Still it would not be enough

Still it would not be enough March 19, 2021

• “There are so many myths about work that hurt us,” Erik Loomis writes, discussing Jake Rosenfeld’s study finding that “The vast majority of U.S. workers say the quality of their work is the No. 1 factor determining their pay.”

That’s very, very wrong. For the vast majority of U.S. workers, the quality of their work is not among the Top 10 factors determining their pay. If you’re Mike Trout or Mookie Betts or Jacob deGrom, then maybe your quality of work is a major factor in what you’re paid. But for most American workers, it really really isn’t.

Part of the reason for this confused response to Rosenfeld’s study was the framing of his survey question. He writes:

I presented respondents with a number of factors that might influence pay, including seniority, experience, education and individual performance. Two-thirds of the workers said individual performance was a very important determinant of pay — a far higher percentage than for any other factor — and another 19% said it was somewhat important.

Those are among the possible “factors that might influence pay,” but they’re only a tiny subset of such factors. Some other factors that survey respondents were not asked about:

  • monopsony/monopoly power in wage markets
  • capricioius, arbitrary whims of wealthy owners
  • employer is massively indebted to vulture capitalists
  • corporate leadership’s lack of understanding of the job
  • company is aggressively experimenting with how few people it can employ to produce as shoddy a product as possible and still have people keep buying it
  • idiot shareholders who think lower labor costs are always better
  • pride, greed, lust, envy, gluttony, wrath, and sloth

Include options like that and you might get different answers. Exclude options like that and the survey isn’t so much a measurement as it is a tool for reinforcing harmful myths and for stunting imagination.

For the vast majority of American workers doing quality individual work, that quality work is done despite the level of pay, not because of it.

See earlier: “Playoffs and rocking chairs.”

• The greatest obstacle to offshore wind in America is that it is frequently opposed by obscenely wealthy, litigious people who fear that it will ruin the binocular-aided views from the windows of their coastal summer homes.

The bad news is that these opponents of renewable energy products have a great deal of money and, therefore, a disproportionate amount of political power. The good news is that they’re odious super-wealthy people and no one likes them. They may be extremely well-funded, but they’re incapable of winning public sympathy or hiding the many ways their extravagant wealth makes them clueless about real life. They can write huge checks hiring an army of lawyers and PR professionals to spin this for them, but at the end of the day they always come across like this:

• Jonathan Krohn and Sarah Pulliam Bailey explore some of the unhealthy aspects of white evangelical culture that shaped the mass-shooter who killed eight people near Atlanta this week, “Atlanta shooting suspect was a patient at evangelical treatment center close to first targeted spa” (WaPo article, paywall/story limit, etc.). This includes a look at the “treatment center” where the apparent shooter went for his alleged “sex addiction.”

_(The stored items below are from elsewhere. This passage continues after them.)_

Lemma read_loop_typed fuel eff : forall q,
  query_typed q ->
  let r := read_loop fuel eff q in
  query_typed r.2 /\ Forall request_sane r.1 /\
  (handed r.1 + length (q_pending r.2) <= length (q_pending q))%nat /\
  q_from_table r.2 = q_from_table q /\ q_committing r.2 = q_committing q.
Proof.
  induction fuel as [|fuel IH]; intros q Hq; cbn [read_loop]; [by split_and!; try done; cbn; lia|].
  destruct (_ <? _)%nat; [|by split_and!; try done; cbn; lia].
  destruct (pop (q_pending q)) as [[next pending]|] eqn:Ep; [|by split_and!; try done; cbn; lia].
  apply pop_spec in Ep. cbv zeta.
  assert (qnode_ok next /\ query_typed (set_pending pending q)) as [Hnext Hq1].
  { destruct Hq. rewrite Ep in qt_pending0. apply Forall_app in qt_pending0 as [Hp Hnx].
    split; [by inv Hnx|by split]. }
  rewrite Ep, length_app. cbn [length].
  destruct (Query_is_closer _ _); cbn [negb].
  - assert (query_typed (set_inflight (S (q_inflight (set_pending pending q))) (set_pending pending q))) as Hq2
      by (destruct Hq1; by split).
    specialize (IH _ Hq2). destruct (read_loop fuel eff _) as [reqs q']. cbn [fst snd] in *.
    destruct IH as (H1 & H2 & H3 & H4 & H5). split_and!; [done| | |done|done].
    + constructor; [|done]. by apply (params_sane _ _ None Hq2).
    + unfold handed, query_reqs, commit_reqs in *. cbn in *. lia.
  - specialize (IH _ Hq1). destruct (read_loop fuel eff _) as [reqs q']. cbn [fst snd] in *.
    destruct IH as (H1 & H2 & H3 & H4 & H5). split_and!; try done. cbn in *. lia.
Qed.

Lemma commit_params_sane q : query_typed q ->
  Forall (fun p => params_ok p /\ peer_ok (rp_to p) /\ rp_retries p = None) (commit_params q) /\
  (length (commit_params q) <= K)%nat.
Proof.
  intros Hq. pose proof (qt_closest _ Hq) as Hc. pose proof (qt_closest_len _ Hq) as Hl.
  unfold commit_params. revert Hc Hl. generalize (q_closest_replies q). intros l Hc Hl. split.
  - clear Hl. induction Hc as [|r l [Hf Htok] _ IH]; cbn; [done|].
    destruct (qr_token r) as [tk|] eqn:E; cbn; [|done]. constructor; [|done].
    by apply (params_sane q (qr_from r) (Some tk) Hq).
  - etrans; [|exact Hl]. clear Hc Hl. induction l as [|r l IH]; cbn; [lia|]. destruct (qr_token r); cbn; lia.
Qed.

Lemma finish_typed q : query_typed q -> query_typed (Query_finish_internal q).
Proof.
  intros Hq. unfold Query_finish_internal. destruct (q_finished q); [done|].
  destruct (q_result_tx q); destruct Hq; by split.
Qed.
Lemma finish_budget q : budget (Query_finish_internal q) = budget q.
Proof. unfold Query_finish_internal. destruct (q_finished q); [done|]. by destruct (q_result_tx q). Qed.
(* ===== verification/Router.v ===== *)
(** * Router: forwarding of handshakes and hole punches

    [peeroxide-dht/src/router.rs] decides what a node does with a handshake or
    hole-punch message; [handle_peer_handshake], [handle_peer_holepunch] and
    one turn of [run_request_handler] in [peeroxide-dht/src/hyperdht.rs] carry
    the decision out, here as the list of messages they send; and
    [encode_server_handshake_reply] of [peeroxide/src/swarm.rs] is the
    server's answer.  An [Instant] is a number of nanoseconds and every read of
    the clock is an argument; a poisoned router lock is [None]. *)

From S2P Require Import Prelude RustStd CompactEncoding Codec Messages.
From S2P Require Import HyperdhtMessages HyperdhtWire HyperdhtTheorems Peer Crypto.
From S2P Require Import Persistent.

#[local] Open Scope Z_scope.

(** Twenty minutes. *)
Definition DEFAULT_FORWARD_TTL : Z := 20 * 60 * 1000000000.

Inductive RouterError : Type :=
| BadHandshakeReply
| BadHolepunchReply
| Encoding (e : EncodingError).

Record HandshakeResult : Type := mkHandshakeResult {
  hr_noise : list Z;
  hr_relayed : bool;
  hr_server_address : Ipv4Peer;
  hr_client_address : Ipv4Peer
}.
Record HolepunchResult : Type := mkHolepunchResult {
  pr_from : Ipv4Peer;
  pr_to : Ipv4Peer;
  pr_payload : list Z;
  pr_peer_address : Ipv4Peer
}.

Inductive HandshakeAction : Type :=
| HsReply (value : list Z)
| HsRelay (value : list Z) (to : Ipv4Peer)
| HsForwardRequest (value : list Z) (to : Ipv4Peer)
| HsReplyTo (value : list Z) (to : Ipv4Peer)
| HsHandleLocally (msg : HandshakeMessage)
| HsCloserNodes
| HsDrop.
Inductive HolepunchAction : Type :=
| HpReply (value : list Z) (to : Ipv4Peer)
| HpRelay (value : list Z) (to : Ipv4Peer)
| HpForwardRequest (value : list Z) (to : Ipv4Peer)
| HpReplyTo (value : list Z) (to : Ipv4Peer)
| HpHandleLocally (msg : HolepunchMessage) (peer_address : Ipv4Peer)
| HpDrop.

Record ForwardEntry : Type := mkForward {
  fe_relay : option Ipv4Peer;
  fe_has_server : bool;
  fe_inserted : Z
}.
Record Router : Type := mkRouter {
  forwards : gmap NodeId ForwardEntry;
  r_ttl : Z
}.

(** ** The table *)

Definition Router_new : Router := mkRouter ∅ DEFAULT_FORWARD_TTL.
Definition Router_set (target : NodeId) (entry : ForwardEntry) (r : Router) : Router :=
  mkRouter (<[target := entry]> (forwards r)) (r_ttl r).
(** [entry.inserted.elapsed()] is [duration_since now]. *)
Definition Router_get (now : Z) (target : NodeId) (r : Router) : option ForwardEntry :=
  match forwards r !! target with
  | None => None
  | Some entry =>
      if negb (fe_has_server entry) && (r_ttl r <? duration_since now (fe_inserted entry))
      then None else Some entry
  end.
Definition Router_delete (target : NodeId) (r : Router) : Router :=
  mkRouter (delete target (forwards r)) (r_ttl r).
(** [now target] is the clock when the entry of [target] is examined. *)
Definition Router_gc (now : NodeId -> Z) (r : Router) : Router :=
  mkRouter (filter (fun te => fe_has_server te.2 || (duration_since (now te.1) (fe_inserted te.2) <=? r_ttl r) = true)
              (forwards r)) (r_ttl r).

(** ** Replies seen by the client *)

Definition peer_eqb (a b : Ipv4Peer) : bool := String.eqb (host a) (host b) && (port a =? port b).

Definition Router_validate_handshake_reply (reply_value : list Z) (expected_from actual_from : Ipv4Peer)
    : outcome RouterError HandshakeResult :=
  match decode_handshake_from_bytes reply_value with
  | Ok hs =>
      if negb (hs_mode hs =? MODE_REPLY) || negb (peer_eqb expected_from actual_from)
         || is_empty (hs_noise hs)
      then Err BadHandshakeReply
      else Ok (mkHandshakeResult (hs_noise hs) (is_some (hs_peer_address hs))
                 (default expected_from (hs_peer_address hs)) actual_from)
  | Err _ => Err BadHandshakeReply
  | Panic => Panic
  end.
Definition Router_validate_holepunch_reply (reply_value : list Z)
    (expected_from actual_from actual_to : Ipv4Peer) : outcome RouterError HolepunchResult :=
  match decode_holepunch_msg_from_bytes reply_value with
  | Ok hp =>
      if negb (hm_mode hp =? MODE_REPLY) || negb (peer_eqb expected_from actual_from)
      then Err BadHolepunchReply
      else Ok (mkHolepunchResult actual_from actual_to (hm_payload hp)
                 (default expected_from (hm_peer_address hp)))
  | Err _ => Err BadHolepunchReply
  | Panic => Panic
  end.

In addition to its work with patients on “sex addiction,” HopeQuest was once a hot spot for what some call “conversion therapy” and “ex-gay” rehabilitation. The founder and creator of HopeQuest, Roy Blankenship, was once considered one of the nation’s foremost conversion therapists.

Blankenship considered himself “ex-gay” and served on the board of the “ex-gay” Exodus International group, which was disbanded in 2013. After 22 years, Blankenship retired as chair of the board at HopeQuest in December 2018. He renounced conversion therapy and publicly came out as gay the following year.

The only difference between Blankenship’s story and that of every other now ex-ex-gay counselor pushing “conversion therapy” is that it took him 22 years to admit it was a hurtful sham. He put himself through a lot of pain over those two decades, but our sympathy for that is constrained by the horrifying amount of unnecessary pain he put other people through during those many years.

• This is a doozy of a story: “The Arrest of an Ex–Florida State Senator Hints at a Broader Dark-Money Scheme.” Sleazy rat-f–king, shadowy shell companies with untraceable money, digital blackface, cynical contempt for voters, and a lawmaker who “hired a Hooters calendar girl and a Playboy model to work as consultants.”

You know, Republicans.

• That top item had me humming this Mark Heard classic, which also provides the title for this post.

This is Rodney Crowell’s version, which I like too.

The first thing I ever got paid to write was a review of Second Hand (for The Other Side), which came out 30 years ago. There’s not a bad song on that album, and more than one great one.